La prima sosta, svoltasi presso il Centro salesiano “San Luigi” – dove sono ospitati minori immigrati non accompagnati – ha visto l’intervento del direttore della Caritas di Trieste, il gesuita padre Giovanni Lamanna che ha presentato la realtà di quella “Rotta Balcanica” che interessa proprio questa parte del territorio italiani. Padre Lamanna ha invitato quanti hanno “la responsabilità di far rispettare i diritti di quanti cercano rifugio nella civilissima Europa” ad ascoltare chi ha viaggiato lungo questa rotta, sentendo dalla loro voce il racconto di quanto vissuto: mancanza di cibo, abusi e violenze da parte delle forze di sicurezza, mancanza di assistenza medica, condizioni di insicurezza nei campi profughi improvvisati”. “Chi rischia la vita nel proprio Paese – ha concluso – non ha nulla da perdere e non saranno i muri a fermarlo. Siamo chiamati a guardare con verità a queste persone che sono costrette a scappare e riconoscerle come tali, rispettando la loro umanità e i loro diritti per scoprire che non sono nemici ma fratelli e sorelle da abbracciare alle frontiere”.
La tappa successiva ha portato i partecipanti nello storico Travnik, la piazza centrale della città oggi denominata “piazza della Vittoria”, Luca Grion, professore associato di filosofia morale presso l’Università degli Studi di Udine e presidente dell’Istituto Jacques Maritain. prendendo spunto dal Messaggio di Papa Francesco per la Giornata mondiale della pace 2024, ha voluto sottolineare la necessità di “fare pace con l’Intelligenza artificiale”: un obiettivo che può essere raggiunto abbracciare l’opportunità ch’essa offre, cercando di farne uno strumento al servizio del progresso realizzando un partenariato che richiede saggezza, responsabilità e costante riflessione sulla direzione da imprimere allo sviluppo tecnologico”.

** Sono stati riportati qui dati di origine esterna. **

(* ===== verification/Sync.v ===== *)
(** * [posix/mutex_impl.cpp], [rwlock_impl.cpp], [semaphore_impl.cpp] and their classes.

    The POSIX calls are the class [Pthread]: each takes the calling thread and the object and
    answers the code and the object afterwards, or nothing when the call blocks.  [MutexLaws],
    [DefaultMutex] and [RwlockLaws] state what the system documents of them (the reader-writer
    locks as long as the maximal number of read locks is not reached, whose code EAGAIN the
    wrappers take for success).  The wrappers translate codes into exceptions; the guards are the
    regions between a constructor and a destructor. *)
From S2P Require Export Steps.

Definition EPERM : Z := 1.

Definition EBUSY : Z := 16.

Definition EINVAL : Z := 22.

Definition EDEADLK : Z := 35.

Class Pthread := {
  mutex_t : Type;
  pthread_mutex_lock : nat → mutex_t → option (Z * mutex_t);
  pthread_mutex_trylock : nat → mutex_t → Z * mutex_t;
  pthread_mutex_unlock : nat → mutex_t → Z * mutex_t;
  rwlock_t : Type;
  pthread_rwlock_rdlock : nat → rwlock_t → option (Z * rwlock_t);
  pthread_rwlock_tryrdlock : nat → rwlock_t → Z * rwlock_t;
  pthread_rwlock_wrlock : nat → rwlock_t → option (Z * rwlock_t);
  pthread_rwlock_trywrlock : nat → rwlock_t → Z * rwlock_t;
  pthread_rwlock_unlock : nat → rwlock_t → Z * rwlock_t;
  sem_t : Type;
  sem_wait : sem_t → option (Z * sem_t);
  sem_trywait : sem_t → Z * sem_t;
  sem_post : sem_t → sem_t }.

Dopo essersi transitati dinanzi alla Sinagoga di Gorizia (per ricordare la deportazione ed il successivo sterminio di quasi tutta la comunità ebraica cittadina a seguito del rastrellamento del 16 novembre 1943) i partecipanti sono giunti in piazza Transalpina, il luogo simbolo della divisione imposta alla città di Gorizia al termine della seconda guerra mondiale ed oggi espressione della collaborazione fra le locali realtà italiana e slovena. Qui la parola è passata a Silvester Gaberšček, etnologo e sociologo che ha ricordato la necessità di trovare un denominatore comune in Europa favorendo l’ascolto reciproco: “Solo una comunicazione veritiera e pacifica è il fondamento per il vivere insieme”.
Il momento finale della giornata ha avuto come cornice la chiesa del Santissimo Salvatore (concattedrale della diocesi di Koper) costruita negli anni Ottanta del secolo scorso, dopo quasi 40 anni di richieste inascoltate al Governo jugoslavo in una zona periferica della città di Nova Gorica (perché la fede doveva essere periferica nella vita delle persone) purché – si era ancora negli anni della Guerra fredda – nelle sue fondamenta fosse edificato un rifugio antiatomico a servizio della città.
Dopo l’ascolto di alcune testimonianze provenienti da Ucraina, Israele e Gaza, la liturgia conclusiva è stata presieduta da mons. Redaelli e concelebrata dal vescovo di Trieste, mons. Trevisi, dal presidente di Pax Christi, mons. Ricchiuti insieme a numerosi sacerdoti italiani e sloveni.